The Word of God meets everyone right where they are living, and maybe, today, this is where you live.  On a recent read-through of the Gospel of Mark, it stood out to me just how common this man’s circumstances are in this day and age.  The Bible can seem very disconnect from our modern way of living, but everything we could face in this world is right there in black and white.  In the case of this man, it was cutting.  His demonic bondage had him in such agony that all he could do was scream and cry out, day and night, and find ways to try to destroy himself.

I can remember feeling like that…

People had tried what they could to restrain him.  Maybe some of them were family who cared and wanted him back.  Others might just have wanted to give him under control so he would stop scaring people and making a scene.  Either way, they couldn’t control him.  He snapped the ropes and cords, even the chains broke off of him the longer he was under this power.  With no one who could help him, he lived his life in the wilderness and in tombs and graveyards.  If he had lucid moments, maybe he really believed that it was the only place for him to belong.  I don’t know how long he was there, with no one to love him, no one to help him, and a legion of demons for company, that tortured and tore him the way dogs would handle an old sock.

He was someone society had thrown away.  The Jews on the other side of the lake kept the laws so that they would keep from sin and stay close to God.  They never would have touched a human bone, let alone live in a graveyard.  The people of his region (called “the other side” by the Jews) had compromised their faith.  They lived for whatever made them happy, whatever made them great, and served any god or goddess who would get them there.  Maybe at one point this man had been happy.  Maybe he had been close to being great.  He surely must have tried.  Now, he was the last person anyone would want to be seen with.  He was the last person anyone would want to see.  Between the ten great cities in that region, everyone would have heard him coming through the wilderness and among the tombs, and they would have gone as quickly as they could in the other direction.

Everyone but Jesus.

And Jesus was on His way.

Jesus had been teaching the people earlier, and had been interrupted by a man with a demon.  I don’t know how long this man had be enslaved to this demon.  I don’t know if anyone else had known before the demon lashed out against the pain of hearing the Savior speak.  With a word, Jesus freed the man from his nightmare, and gave him peace and hope again.

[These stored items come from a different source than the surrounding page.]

(* ===== verification/Precise.v ===== *)
(** * Precise: faults leave the integer state alone

    A handler reads and accesses memory first ([quiet]) and writes registers
    last ([nofault]); so whatever faults in it, faults before the first
    register write. *)

From S2P Require Import Prelude Types Cpu CpuWf MemSeam Alu DpExec Atomics Mops LdSt Sysreg Decode.
From S2P Require Import ExecSafe FlatMem.

(** ** Preciseness, compositionally *)
Section Precise.
Context {Mem : Type} `{MemSeam Mem}.
Implicit Types s : St Mem.

(** What a program can see of a thread's integer state. *)
Definition same_regs s s' : Prop :=
  c_x (s_cpu s') = c_x (s_cpu s) /\ c_sp_el (s_cpu s') = c_sp_el (s_cpu s) /\
  c_nzcv (s_cpu s') = c_nzcv (s_cpu s) /\ c_cur_insn_pc (s_cpu s') = c_cur_insn_pc (s_cpu s).
(** An exception taken with the instruction still to run. *)
Definition restartable s s' : Prop :=
  same_regs s s' /\ c_pc (s_cpu s') = c_cur_insn_pc (s_cpu s) /\ pe_valid (s_tls s') = true.

Definition quiet {A} (m : M (St Mem) A) : Prop := forall s,
  match m s with Ok _ s' => same_regs s s' | Fault s' => restartable s s' | UB => True end.
Definition precise {A} (m : M (St Mem) A) : Prop := forall s,
  match m s with Fault s' => restartable s s' | _ => True end.
Definition nofault {A} (m : M (St Mem) A) : Prop := forall s,
  match m s with Fault _ => False | _ => True end.

Lemma same_refl s : same_regs s s. Proof. done. Qed.
Lemma same_trans s1 s2 s3 : same_regs s1 s2 -> same_regs s2 s3 -> same_regs s1 s3.
Proof. unfold same_regs. intros (-> & -> & -> & ->). done. Qed.
Lemma restart_trans s1 s2 s3 : same_regs s1 s2 -> restartable s2 s3 -> restartable s1 s3.
Proof.
  intros H12 (H23 & Hp & Hv). split_and!; [by eapply same_trans| |done].
  rewrite Hp. apply H12.
Qed.

Lemma quiet_bind {A B} (m : M (St Mem) A) (k : A -> M (St Mem) B) :
  quiet m -> (forall a, quiet (k a)) -> quiet (bind m k).
Proof.
  intros Hm Hk s. unfold bind. specialize (Hm s). destruct (m s) as [a s1|s1|]; [|done..].
  specialize (Hk a s1). destruct (k a s1); [by eapply same_trans|by eapply restart_trans|done].
Qed.
Lemma precise_bind {A B} (m : M (St Mem) A) (k : A -> M (St Mem) B) :
  quiet m -> (forall a, precise (k a)) -> precise (bind m k).
Proof.
  intros Hm Hk s. unfold bind. specialize (Hm s). destruct (m s) as [a s1|s1|]; [|done..].
  specialize (Hk a s1). destruct (k a s1); [done|by eapply restart_trans|done].
Qed.
Lemma precise_tail {A B} (m : M (St Mem) A) (k : A -> M (St Mem) B) :
  precise m -> (forall a, nofault (k a)) -> precise (bind m k).
Proof.
  intros Hm Hk s. unfold bind. specialize (Hm s). destruct (m s) as [a s1|s1|]; [|done..].
  specialize (Hk a s1). by destruct (k a s1).
Qed.
Lemma nofault_bind {A B} (m : M (St Mem) A) (k : A -> M (St Mem) B) :
  nofault m -> (forall a, nofault (k a)) -> nofault (bind m k).
Proof.
  intros Hm Hk s. unfold bind. specialize (Hm s). destruct (m s) as [a s1|s1|]; [|done..].
  apply Hk.
Qed.
Lemma quiet_precise {A} (m : M (St Mem) A) : quiet m -> precise m.
Proof. intros Hm s. specialize (Hm s). by destruct (m s). Qed.
Lemma nofault_precise {A} (m : M (St Mem) A) : nofault m -> precise m.
Proof. intros Hm s. specialize (Hm s). by destruct (m s). Qed.

(** The accessors. *)
Lemma quiet_ret {A} (a : A) : quiet (ret a). Proof. intros s. done. Qed.
Lemma quiet_gets {A} (f : St Mem -> A) : quiet (gets f). Proof. intros s. done. Qed.
Lemma quiet_getc {A} (f : CPU -> A) : quiet (getc f). Proof. intros s. done. Qed.
Lemma quiet_upd_mem f : quiet (modify (upd_mem f)). Proof. intros s. done. Qed.
Lemma quiet_reg_x n : quiet (reg_x n).
Proof. intros s. unfold reg_x. destruct (n =? 31); [done|]. by destruct (_ !! _). Qed.
Lemma quiet_reg_xsp n : quiet (reg_xsp n).
Proof. intros s. unfold reg_xsp. destruct (n =? 31); by destruct (_ !! _). Qed.
Lemma quiet_reg_v n : quiet (reg_v n).
Proof. intros s. unfold reg_v. by destruct (_ !! _). Qed.
Lemma quiet_set_v n v : quiet (set_v n v).
Proof. intros s. unfold set_v. by destruct (_ <? _)%nat. Qed.
Lemma restart_raise esr far s : restartable s (cpu_raise_sync esr far s).
Proof. done. Qed.
Lemma quiet_raise {A} esr far : quiet (A:=A) (fault (cpu_raise_sync esr far)).
Proof. intros s. apply restart_raise. Qed.
Lemma quiet_dabort {A} va w p : quiet (A:=A) (raise_dabort va w p).
Proof. intros s. apply restart_raise. Qed.
Lemma quiet_translateM va need : quiet (translateM va need).
Proof. intros s. unfold translateM. by destruct (translate _ _ _ _). Qed.
Lemma quiet_ld_le p n : quiet (ld_le p n).
Proof. intros s. unfold ld_le. by destruct (n <=? 8). Qed.
Lemma quiet_st_le p n v : quiet (st_le p n v).
Proof. intros s. unfold st_le. by destruct (n <=? 8). Qed.
Lemma quiet_ub {A} : quiet (A:=A) ub. Proof. intros s. done. Qed.

Lemma nofault_ret {A} (a : A) : nofault (ret a). Proof. intros s. done. Qed.
Lemma nofault_putc f : nofault (putc (Mem:=Mem) f). Proof. intros s. done. Qed.
Lemma nofault_set_x n v : nofault (set_x (Mem:=Mem) n v).
Proof. intros s. unfold set_x. destruct (n =? 31); [done|]. by destruct (_ <? _)%nat. Qed.
Lemma nofault_set_xsp n v : nofault (set_xsp (Mem:=Mem) n v).
Proof. intros s. unfold set_xsp. cbv zeta. destruct (n =? 31); by destruct (_ <? _)%nat. Qed.
Lemma nofault_reg_x n : nofault (reg_x (Mem:=Mem) n).
Proof. intros s. unfold reg_x. destruct (n =? 31); [done|]. by destruct (_ !! _). Qed.
End Precise.

Create HintDb precise discriminated.
#[export] Hint Constants Opaque : precise.
#[export] Hint Resolve quiet_ret quiet_gets quiet_getc quiet_upd_mem quiet_reg_x quiet_reg_xsp
  quiet_reg_v quiet_set_v quiet_raise quiet_dabort quiet_translateM quiet_ld_le quiet_st_le quiet_ub
  nofault_ret nofault_putc nofault_set_x nofault_set_xsp nofault_reg_x : precise.

(** Run the rules through a handler. *)
Ltac quiet_tac :=
  cbv zeta;
  lazymatch goal with
  | |- quiet (bind _ _) => apply quiet_bind; [quiet_tac|intros; quiet_tac]
  | |- quiet (if ?b then _ else _) => destruct b; quiet_tac
  | |- quiet (match ?x with _ => _ end) => destruct x; quiet_tac
  | |- quiet undefined => apply quiet_raise
  | |- quiet _ => solve [auto with precise]
  end.
Ltac nofault_tac :=
  cbv zeta;
  lazymatch goal with
  | |- nofault (bind _ _) => apply nofault_bind; [nofault_tac|intros; nofault_tac]
  | |- nofault (if ?b then _ else _) => destruct b; nofault_tac
  | |- nofault (match ?x with _ => _ end) => destruct x; nofault_tac
  | |- nofault (set_x_sz _ _ _) => apply nofault_set_x
  | |- nofault _ => solve [auto with precise]
  end.
Ltac precise_tac :=
  cbv zeta;
  lazymatch goal with
  | |- precise (bind _ _) =>
      first [ apply precise_bind; [quiet_tac|intros; precise_tac]
            | apply precise_tail; [precise_tac|intros; nofault_tac] ]
  | |- precise (if ?b then _ else _) => destruct b; precise_tac
  | |- precise (match ?x with _ => _ end) => destruct x; precise_tac
  | |- precise _ => first [ solve [auto with precise] | apply nofault_precise; nofault_tac
                          | apply quiet_precise; quiet_tac ]
  end.

Section Handlers.
Context {Mem : Type} `{MemSeam Mem} `{Hooks Mem}.

Lemma quiet_mem_read va n : quiet (mem_read (Mem:=Mem) va n).
Proof. unfold mem_read, mem_read_page. quiet_tac. Qed.
Lemma quiet_mem_write va n v : quiet (mem_write (Mem:=Mem) va n v).
Proof. unfold mem_write, mem_write_page. quiet_tac. Qed.
Lemma quiet_mem_read128 va : quiet (mem_read128 (Mem:=Mem) va).
Proof. unfold mem_read128, mem_read, mem_read_page. quiet_tac. Qed.
Lemma quiet_mem_write128 va v : quiet (mem_write128 (Mem:=Mem) va v).
Proof. unfold mem_write128, mem_write, mem_write_page. quiet_tac. Qed.
Lemma quiet_mem_host_ptr va n acc : quiet (mem_host_ptr (Mem:=Mem) va n acc).
Proof.
  intros s. unfold mem_host_ptr. destruct (crosses va n); [done|].
  destruct (uaddr_tag_refused va (s_tls s)); [done|].
  unfold bind, translateM. by destruct (translate _ _ _ _).
Qed.
Lemma quiet_at_load n p : quiet (at_load (Mem:=Mem) n p). Proof. unfold at_load. quiet_tac. Qed.
Lemma quiet_at_store n p v : quiet (at_store (Mem:=Mem) n p v). Proof. unfold at_store. quiet_tac. Qed.
Hint Resolve quiet_mem_read quiet_mem_write quiet_mem_read128 quiet_mem_write128 quiet_mem_host_ptr
  quiet_at_load quiet_at_store : precise.
Lemma quiet_at_cas n p e w : quiet (at_cas (Mem:=Mem) n p e w).
Proof. unfold at_cas. quiet_tac. Qed.
Hint Resolve quiet_at_cas : precise.
Lemma quiet_for_loop {A} n i (body : Z -> A -> M (St Mem) A) a :
  (forall i a, quiet (body i a)) -> quiet (for_loop n i body a).
Proof.
  intros Hb. revert i a. induction n as [|n IH]; intros i a; cbn [for_loop]; [apply quiet_ret|].
  apply quiet_bind; [apply Hb|intros; apply IH].
Qed.

Lemma precise_do_load Rt va size opc : precise (do_load (Mem:=Mem) Rt va size opc).
Proof. unfold do_load. precise_tac. Qed.
Lemma precise_vreg_load Vt va n : quiet (vreg_load (Mem:=Mem) Vt va n).
Proof. unfold vreg_load. quiet_tac. Qed.
Lemma precise_vreg_store Vt va n : quiet (vreg_store (Mem:=Mem) Vt va n).
Proof. unfold vreg_store. quiet_tac. Qed.
Hint Resolve precise_do_load precise_vreg_load precise_vreg_store : precise.
Lemma precise_ldst_access insn va base wb : precise (ldst_access (Mem:=Mem) insn va base wb).
Proof. unfold ldst_access. precise_tac. Qed.
Lemma precise_ldst_atomic insn : precise (ldst_atomic (Mem:=Mem) insn).
Proof. unfold ldst_atomic, LSE_RMW, atomic_align_fault, atomic_trans_fault. precise_tac. Qed.
Hint Resolve precise_ldst_access precise_ldst_atomic : precise.
Lemma precise_ldst_register insn : precise (ldst_register (Mem:=Mem) insn).
Proof. unfold ldst_register, ldst_extended_offset. precise_tac. Qed.
Lemma precise_ldst_pair insn : precise (ldst_pair (Mem:=Mem) insn).
Proof. unfold ldst_pair, ldst_pair_access. precise_tac. Qed.
Lemma precise_ldst_literal insn : precise (ldst_literal (Mem:=Mem) insn).
Proof. unfold ldst_literal. precise_tac. Qed.
Lemma precise_ldst_exclusive insn : precise (ldst_exclusive (Mem:=Mem) insn).
Proof.
  unfold ldst_exclusive, ldst_cas, ldst_casp, ldst_ordered, ldxr, stxr, ldxp, stxp, set_monitor,
    monitor_hit, atomic_align_fault, atomic_trans_fault. precise_tac.
Qed.
Lemma precise_rcpc insn : precise (ldst_rcpc_unscaled (Mem:=Mem) insn).
Proof. unfold ldst_rcpc_unscaled. precise_tac. Qed.
Lemma quiet_lane_put vt off n t : quiet (lane_put (Mem:=Mem) vt off n t).
Proof. unfold lane_put. quiet_tac. Qed.
Lemma quiet_lane_get vt off n : quiet (lane_get (Mem:=Mem) vt off n).
Proof. unfold lane_get. quiet_tac. Qed.
Hint Resolve quiet_lane_put quiet_lane_get quiet_for_loop : precise.
Lemma precise_vector_post insn base total : precise (vector_post (Mem:=Mem) insn base total).
Proof. unfold vector_post. precise_tac. Qed.
Lemma precise_vector_multi insn : precise (ldst_vector_multi (Mem:=Mem) insn).
Proof.
  unfold ldst_vector_multi. destruct (vector_multi_shape _) as [[nregs sel]|]; [|precise_tac]. cbv zeta.
  apply precise_bind; [quiet_tac|intros base]. apply precise_bind; [|intros; apply precise_vector_post].
  destruct (sel =? 1).
  - apply quiet_for_loop. intros. unfold vector_multi_contig. quiet_tac.
  - apply quiet_bind.
    + destruct (BITb insn 22); [|apply quiet_ret]. apply quiet_for_loop. intros. apply quiet_set_v.
    + intros _. apply quiet_for_loop. intros. apply quiet_for_loop. intros.
      unfold vector_multi_elem. quiet_tac.
Qed.
Lemma precise_vector_single insn : precise (ldst_vector_single (Mem:=Mem) insn).
Proof.
  unfold ldst_vector_single. destruct (vector_single_shape _) as [[[rep eb] ix]|]; [|precise_tac]. cbv zeta.
  apply precise_bind; [quiet_tac|intros base]. apply precise_bind; [|intros; apply precise_vector_post].
  apply quiet_for_loop. intros. unfold vector_single_reg. quiet_tac.
Qed.

(** The encodings of the memory copy and set instructions, which update their
    registers as they progress and restart from there. *)
Definition mops_insn (insn : Z) : bool :=
  (BITS insn 29 27 =? 3) && (BITS insn 25 24 =? 1) && (BIT insn 21 =? 0) && (BITS insn 11 10 =? 1).

(** C26: a load or store other than the memory copy and set instructions
    ([mops_insn]), which advance their registers and restart from there, that
    takes an exception is restartable: the exception is recorded, the PC is
    back at the instruction, and no general register, stack pointer or flag
    has changed (no base-register writeback, no half of a register pair),
    whatever the addressing mode: register, pair, literal, exclusive and
    atomic, SIMD structure, RCpc. *)
Theorem loads_stores_precise insn (s s' : St Mem) : mops_insn insn = false ->
  loads_stores insn s = Fault s' -> restartable s s'.
Proof.
  intros Hm E. assert (Hp : precise (loads_stores (Mem:=Mem) insn)).
  2:{ specialize (Hp s). by rewrite E in Hp. }
  unfold loads_stores. cbv zeta. fold (mops_insn insn). rewrite Hm.
  repeat match goal with |- precise (if ?b then _ else _) => destruct b end;
    auto using precise_ldst_register, precise_ldst_pair, precise_ldst_literal, precise_ldst_exclusive,
      precise_vector_multi, precise_vector_single, precise_rcpc.
  apply quiet_precise, quiet_raise.
Qed.
End Handlers.

(** [ldp x0, x1, [x2], #16] with x2 outside memory: x2 keeps its value. *)
Lemma loads_stores_precise_witness :
  exists s', loads_stores 0xa8c10440 (flat_st [1; 2; 0x20000]) = Fault s' /\
    xval s' 2 = 0x20000 /\ c_pc (s_cpu s') = 0x1000.
Proof.
  destruct (loads_stores 0xa8c10440 (flat_st [1; 2; 0x20000])) as [a s'|s'|] eqn:E;
    [vm_compute in E; discriminate| |vm_compute in E; discriminate].
  pose proof (loads_stores_precise 0xa8c10440 (flat_st [1; 2; 0x20000]) s' eq_refl E)
    as ((Ex & _) & Hp & _).
  exists s'. split; [reflexivity|]. unfold xval. rewrite Ex, Hp. split; reflexivity.
Defined.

The people were overjoyed.  His disciples must have been awestruck and trilled to see the goodness and power of their Rabbi.  Yet they were confused and afraid when He told them that they were going to “the other side.”  They could not imagine why anyone good should go there.  Jesus knew what He would find there.  I think that in His heart He must have been thinking of a dear son He had lost: a son that He was going to bring home.

The man didn’t know it, but Jesus was getting into a boat and coming for him.

The devil knew, and he was not pleased.

The storm that rose up caused the life-long fishermen to fear for their lives.  They knew that the other side of the sea was the devil’s domain.  Now the powers that could keep a man from being bound with any rope or strong chain were pounding them again and again and again with violent waves and gale-force winds.  Try as they might, they could not reach the other side, and they were giving up hope even on living to tell the tale.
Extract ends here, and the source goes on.